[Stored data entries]
--------------------------------
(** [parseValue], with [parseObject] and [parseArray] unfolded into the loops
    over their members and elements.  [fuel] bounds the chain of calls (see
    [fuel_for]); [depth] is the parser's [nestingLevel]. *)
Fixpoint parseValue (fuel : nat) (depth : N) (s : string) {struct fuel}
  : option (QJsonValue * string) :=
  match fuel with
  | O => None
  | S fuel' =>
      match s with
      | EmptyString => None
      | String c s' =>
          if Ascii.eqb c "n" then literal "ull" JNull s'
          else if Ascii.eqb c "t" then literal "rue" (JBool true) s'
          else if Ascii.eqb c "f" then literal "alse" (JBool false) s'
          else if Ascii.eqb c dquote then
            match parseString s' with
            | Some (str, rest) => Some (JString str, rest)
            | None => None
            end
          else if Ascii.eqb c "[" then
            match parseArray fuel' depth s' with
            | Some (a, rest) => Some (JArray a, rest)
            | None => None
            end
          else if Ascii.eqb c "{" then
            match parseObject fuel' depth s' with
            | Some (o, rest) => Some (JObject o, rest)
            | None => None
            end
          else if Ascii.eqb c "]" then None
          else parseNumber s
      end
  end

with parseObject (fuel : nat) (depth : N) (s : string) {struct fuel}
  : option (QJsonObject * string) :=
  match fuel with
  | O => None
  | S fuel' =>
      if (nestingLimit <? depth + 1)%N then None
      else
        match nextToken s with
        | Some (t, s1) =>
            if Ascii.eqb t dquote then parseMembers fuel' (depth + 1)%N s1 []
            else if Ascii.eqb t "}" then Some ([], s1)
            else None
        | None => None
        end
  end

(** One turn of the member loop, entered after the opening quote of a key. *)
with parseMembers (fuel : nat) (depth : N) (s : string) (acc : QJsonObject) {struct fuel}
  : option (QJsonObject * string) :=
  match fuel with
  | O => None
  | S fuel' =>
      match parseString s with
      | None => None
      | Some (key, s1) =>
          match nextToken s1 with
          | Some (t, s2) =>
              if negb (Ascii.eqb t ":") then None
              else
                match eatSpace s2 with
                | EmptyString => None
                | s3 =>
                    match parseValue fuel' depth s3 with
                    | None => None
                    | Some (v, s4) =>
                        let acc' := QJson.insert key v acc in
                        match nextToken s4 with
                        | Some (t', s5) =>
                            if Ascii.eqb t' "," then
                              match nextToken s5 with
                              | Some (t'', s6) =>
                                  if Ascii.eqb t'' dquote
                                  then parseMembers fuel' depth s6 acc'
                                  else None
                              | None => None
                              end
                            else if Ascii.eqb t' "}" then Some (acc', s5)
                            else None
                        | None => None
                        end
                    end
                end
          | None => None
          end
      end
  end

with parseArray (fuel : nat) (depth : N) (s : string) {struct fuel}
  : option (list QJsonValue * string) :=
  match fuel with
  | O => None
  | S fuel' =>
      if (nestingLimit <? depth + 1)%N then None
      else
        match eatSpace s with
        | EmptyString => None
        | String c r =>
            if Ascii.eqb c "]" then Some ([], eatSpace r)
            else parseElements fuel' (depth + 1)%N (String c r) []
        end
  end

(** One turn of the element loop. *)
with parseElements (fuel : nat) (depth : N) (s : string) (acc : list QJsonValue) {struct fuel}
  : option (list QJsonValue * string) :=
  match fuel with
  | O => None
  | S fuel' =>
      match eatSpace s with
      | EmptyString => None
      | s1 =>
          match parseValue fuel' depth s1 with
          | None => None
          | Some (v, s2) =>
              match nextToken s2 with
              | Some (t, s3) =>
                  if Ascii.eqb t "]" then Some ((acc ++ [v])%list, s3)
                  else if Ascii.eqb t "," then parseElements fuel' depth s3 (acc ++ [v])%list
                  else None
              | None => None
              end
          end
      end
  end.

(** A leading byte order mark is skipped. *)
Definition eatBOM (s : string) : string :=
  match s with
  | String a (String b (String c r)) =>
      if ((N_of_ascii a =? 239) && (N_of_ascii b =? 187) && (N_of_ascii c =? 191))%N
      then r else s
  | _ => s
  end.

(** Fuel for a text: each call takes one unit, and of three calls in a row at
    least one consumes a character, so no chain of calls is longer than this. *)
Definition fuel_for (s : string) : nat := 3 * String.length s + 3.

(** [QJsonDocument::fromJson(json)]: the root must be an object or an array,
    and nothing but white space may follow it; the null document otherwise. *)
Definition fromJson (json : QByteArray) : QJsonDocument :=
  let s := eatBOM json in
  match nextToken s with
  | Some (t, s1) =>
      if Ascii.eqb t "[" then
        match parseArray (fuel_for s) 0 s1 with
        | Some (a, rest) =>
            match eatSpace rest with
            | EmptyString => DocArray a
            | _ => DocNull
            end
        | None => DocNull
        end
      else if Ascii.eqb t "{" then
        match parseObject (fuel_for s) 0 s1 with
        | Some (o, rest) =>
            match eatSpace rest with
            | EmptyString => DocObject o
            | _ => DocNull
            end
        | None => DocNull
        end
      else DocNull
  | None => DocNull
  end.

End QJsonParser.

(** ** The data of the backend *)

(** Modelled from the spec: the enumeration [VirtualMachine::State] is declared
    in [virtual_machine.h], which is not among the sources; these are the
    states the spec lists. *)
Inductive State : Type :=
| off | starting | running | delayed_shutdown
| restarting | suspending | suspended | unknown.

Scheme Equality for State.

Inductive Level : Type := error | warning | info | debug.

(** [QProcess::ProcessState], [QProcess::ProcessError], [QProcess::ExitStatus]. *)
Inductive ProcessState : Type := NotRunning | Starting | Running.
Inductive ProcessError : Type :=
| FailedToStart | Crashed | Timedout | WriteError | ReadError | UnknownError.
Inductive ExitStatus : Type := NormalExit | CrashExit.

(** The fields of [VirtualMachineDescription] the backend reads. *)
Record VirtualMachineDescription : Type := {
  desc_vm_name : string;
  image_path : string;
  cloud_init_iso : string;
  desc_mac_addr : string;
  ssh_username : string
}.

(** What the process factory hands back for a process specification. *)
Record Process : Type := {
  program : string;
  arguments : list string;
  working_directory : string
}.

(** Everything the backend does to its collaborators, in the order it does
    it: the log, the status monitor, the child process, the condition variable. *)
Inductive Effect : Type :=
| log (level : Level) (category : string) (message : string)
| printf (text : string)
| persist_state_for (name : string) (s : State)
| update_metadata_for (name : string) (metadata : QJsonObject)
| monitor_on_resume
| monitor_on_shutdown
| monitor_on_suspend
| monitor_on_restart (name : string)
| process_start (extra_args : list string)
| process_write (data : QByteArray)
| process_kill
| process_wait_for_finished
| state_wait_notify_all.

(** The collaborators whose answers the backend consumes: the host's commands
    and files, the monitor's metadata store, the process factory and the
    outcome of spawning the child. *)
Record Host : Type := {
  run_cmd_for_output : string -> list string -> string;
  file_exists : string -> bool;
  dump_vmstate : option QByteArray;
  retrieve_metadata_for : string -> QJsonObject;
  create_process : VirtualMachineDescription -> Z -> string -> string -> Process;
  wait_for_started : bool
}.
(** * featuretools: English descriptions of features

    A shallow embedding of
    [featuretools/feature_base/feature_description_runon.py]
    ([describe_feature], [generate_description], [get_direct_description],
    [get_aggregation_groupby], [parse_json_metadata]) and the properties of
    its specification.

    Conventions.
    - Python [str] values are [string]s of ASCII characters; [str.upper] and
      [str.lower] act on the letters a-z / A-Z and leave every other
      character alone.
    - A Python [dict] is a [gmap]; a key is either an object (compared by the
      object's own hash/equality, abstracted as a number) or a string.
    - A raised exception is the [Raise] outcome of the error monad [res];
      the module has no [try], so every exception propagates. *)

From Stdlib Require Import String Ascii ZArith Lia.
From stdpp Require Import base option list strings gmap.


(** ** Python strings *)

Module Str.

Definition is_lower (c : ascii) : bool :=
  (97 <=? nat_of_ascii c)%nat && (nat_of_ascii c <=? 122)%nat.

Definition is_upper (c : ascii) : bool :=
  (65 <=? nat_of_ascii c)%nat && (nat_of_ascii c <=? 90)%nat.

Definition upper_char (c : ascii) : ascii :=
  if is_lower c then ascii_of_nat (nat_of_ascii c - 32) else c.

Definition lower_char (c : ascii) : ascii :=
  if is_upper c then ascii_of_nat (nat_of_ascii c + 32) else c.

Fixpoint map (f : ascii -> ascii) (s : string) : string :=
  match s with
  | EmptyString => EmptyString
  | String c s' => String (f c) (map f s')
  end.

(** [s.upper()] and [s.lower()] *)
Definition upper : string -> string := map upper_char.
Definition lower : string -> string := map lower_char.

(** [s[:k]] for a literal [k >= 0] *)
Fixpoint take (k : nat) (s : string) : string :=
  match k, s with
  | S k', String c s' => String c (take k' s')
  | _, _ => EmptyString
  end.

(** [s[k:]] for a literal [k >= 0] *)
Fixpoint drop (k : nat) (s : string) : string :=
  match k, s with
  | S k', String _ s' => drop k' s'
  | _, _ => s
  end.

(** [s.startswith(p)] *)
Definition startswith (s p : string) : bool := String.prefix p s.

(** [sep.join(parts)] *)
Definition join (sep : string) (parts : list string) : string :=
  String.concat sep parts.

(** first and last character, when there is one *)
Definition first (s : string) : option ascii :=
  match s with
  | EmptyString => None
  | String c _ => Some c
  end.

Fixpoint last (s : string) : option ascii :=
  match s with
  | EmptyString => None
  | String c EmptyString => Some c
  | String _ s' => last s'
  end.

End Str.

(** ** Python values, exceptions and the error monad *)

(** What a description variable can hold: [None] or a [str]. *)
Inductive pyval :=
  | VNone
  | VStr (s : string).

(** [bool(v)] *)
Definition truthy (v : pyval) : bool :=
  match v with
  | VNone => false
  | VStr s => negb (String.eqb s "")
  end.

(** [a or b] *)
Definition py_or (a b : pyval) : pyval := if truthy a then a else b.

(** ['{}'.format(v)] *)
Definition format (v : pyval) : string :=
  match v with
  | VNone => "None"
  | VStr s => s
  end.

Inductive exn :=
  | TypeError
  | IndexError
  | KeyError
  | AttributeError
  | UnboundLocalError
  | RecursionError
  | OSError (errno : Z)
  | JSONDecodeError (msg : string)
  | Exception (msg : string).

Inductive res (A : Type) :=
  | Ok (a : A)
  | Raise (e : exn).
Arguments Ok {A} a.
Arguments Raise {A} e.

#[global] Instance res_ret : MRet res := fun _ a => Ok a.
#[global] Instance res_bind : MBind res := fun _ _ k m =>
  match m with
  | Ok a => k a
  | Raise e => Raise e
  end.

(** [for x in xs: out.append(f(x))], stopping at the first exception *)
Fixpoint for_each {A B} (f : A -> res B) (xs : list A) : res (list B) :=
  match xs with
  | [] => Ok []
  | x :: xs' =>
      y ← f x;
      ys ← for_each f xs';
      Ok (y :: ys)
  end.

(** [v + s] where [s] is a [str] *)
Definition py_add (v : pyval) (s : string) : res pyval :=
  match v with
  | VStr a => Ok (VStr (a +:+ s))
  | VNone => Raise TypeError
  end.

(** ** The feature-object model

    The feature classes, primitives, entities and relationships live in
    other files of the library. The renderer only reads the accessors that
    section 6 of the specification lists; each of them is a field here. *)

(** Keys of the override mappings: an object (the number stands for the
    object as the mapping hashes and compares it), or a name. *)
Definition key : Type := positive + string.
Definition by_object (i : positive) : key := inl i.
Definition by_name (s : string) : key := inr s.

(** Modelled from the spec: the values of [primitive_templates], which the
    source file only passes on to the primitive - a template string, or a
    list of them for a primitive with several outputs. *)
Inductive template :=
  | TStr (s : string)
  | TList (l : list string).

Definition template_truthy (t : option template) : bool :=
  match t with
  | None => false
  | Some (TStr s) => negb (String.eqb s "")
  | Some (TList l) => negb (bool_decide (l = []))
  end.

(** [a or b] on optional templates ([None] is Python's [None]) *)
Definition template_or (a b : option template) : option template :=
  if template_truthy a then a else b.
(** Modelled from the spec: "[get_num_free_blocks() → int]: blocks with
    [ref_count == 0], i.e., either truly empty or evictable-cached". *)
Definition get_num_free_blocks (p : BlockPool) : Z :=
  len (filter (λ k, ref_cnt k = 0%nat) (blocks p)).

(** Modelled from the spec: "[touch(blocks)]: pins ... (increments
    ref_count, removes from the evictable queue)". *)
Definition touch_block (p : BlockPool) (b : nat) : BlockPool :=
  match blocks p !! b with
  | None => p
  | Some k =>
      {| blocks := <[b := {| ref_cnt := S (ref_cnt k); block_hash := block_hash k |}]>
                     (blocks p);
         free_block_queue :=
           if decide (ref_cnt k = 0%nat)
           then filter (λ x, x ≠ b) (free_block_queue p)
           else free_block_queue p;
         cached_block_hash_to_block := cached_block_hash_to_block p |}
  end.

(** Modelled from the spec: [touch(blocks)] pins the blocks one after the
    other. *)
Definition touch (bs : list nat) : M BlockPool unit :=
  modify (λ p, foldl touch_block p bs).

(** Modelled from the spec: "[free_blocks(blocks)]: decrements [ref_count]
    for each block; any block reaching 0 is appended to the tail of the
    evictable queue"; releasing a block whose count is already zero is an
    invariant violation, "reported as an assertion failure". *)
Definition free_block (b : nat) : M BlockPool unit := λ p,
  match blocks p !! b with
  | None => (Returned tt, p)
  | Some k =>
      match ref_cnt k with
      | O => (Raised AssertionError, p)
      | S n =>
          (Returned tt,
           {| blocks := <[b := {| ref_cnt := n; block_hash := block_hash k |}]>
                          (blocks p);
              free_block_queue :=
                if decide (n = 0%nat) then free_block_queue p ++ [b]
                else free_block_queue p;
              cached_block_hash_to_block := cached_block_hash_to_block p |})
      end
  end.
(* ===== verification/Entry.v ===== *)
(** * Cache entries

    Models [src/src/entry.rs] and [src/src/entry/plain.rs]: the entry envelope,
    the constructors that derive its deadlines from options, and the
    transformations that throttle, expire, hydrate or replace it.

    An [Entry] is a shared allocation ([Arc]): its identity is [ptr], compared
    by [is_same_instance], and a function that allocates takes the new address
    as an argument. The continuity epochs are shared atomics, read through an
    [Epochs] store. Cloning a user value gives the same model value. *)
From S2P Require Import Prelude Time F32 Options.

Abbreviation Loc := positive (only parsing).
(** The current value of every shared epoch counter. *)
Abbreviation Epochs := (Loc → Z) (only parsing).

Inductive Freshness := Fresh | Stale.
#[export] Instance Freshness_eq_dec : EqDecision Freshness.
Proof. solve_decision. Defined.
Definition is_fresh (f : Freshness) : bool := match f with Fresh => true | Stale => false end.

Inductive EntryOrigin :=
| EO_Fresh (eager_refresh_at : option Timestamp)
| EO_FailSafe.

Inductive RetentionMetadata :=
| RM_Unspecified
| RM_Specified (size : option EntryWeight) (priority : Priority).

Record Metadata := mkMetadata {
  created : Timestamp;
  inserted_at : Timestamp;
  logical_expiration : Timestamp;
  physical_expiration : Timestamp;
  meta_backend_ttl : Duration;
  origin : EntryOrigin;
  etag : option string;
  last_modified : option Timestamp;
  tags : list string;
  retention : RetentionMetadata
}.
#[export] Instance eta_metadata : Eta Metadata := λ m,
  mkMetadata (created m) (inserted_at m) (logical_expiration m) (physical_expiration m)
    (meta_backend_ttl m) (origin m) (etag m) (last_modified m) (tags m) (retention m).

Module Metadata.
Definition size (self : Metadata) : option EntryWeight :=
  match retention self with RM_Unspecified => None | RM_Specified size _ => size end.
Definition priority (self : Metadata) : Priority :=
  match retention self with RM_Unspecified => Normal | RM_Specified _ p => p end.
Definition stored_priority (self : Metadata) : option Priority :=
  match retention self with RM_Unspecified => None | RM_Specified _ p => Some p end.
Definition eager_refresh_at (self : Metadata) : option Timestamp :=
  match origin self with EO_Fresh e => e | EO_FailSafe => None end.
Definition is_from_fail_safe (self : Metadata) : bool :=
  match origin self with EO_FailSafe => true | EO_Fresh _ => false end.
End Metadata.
--------------------------------
YOUR OBJECTIVE
Which lines above run from the one containing "Definition is_fresh (f" to the one containing "Record Metadata := mkMetadata"? Give them again exactly, both ends included.

WRITTEN ANSWER
Definition is_fresh (f : Freshness) : bool := match f with Fresh => true | Stale => false end.

Inductive EntryOrigin :=
| EO_Fresh (eager_refresh_at : option Timestamp)
| EO_FailSafe.

Inductive RetentionMetadata :=
| RM_Unspecified
| RM_Specified (size : option EntryWeight) (priority : Priority).

Record Metadata := mkMetadata {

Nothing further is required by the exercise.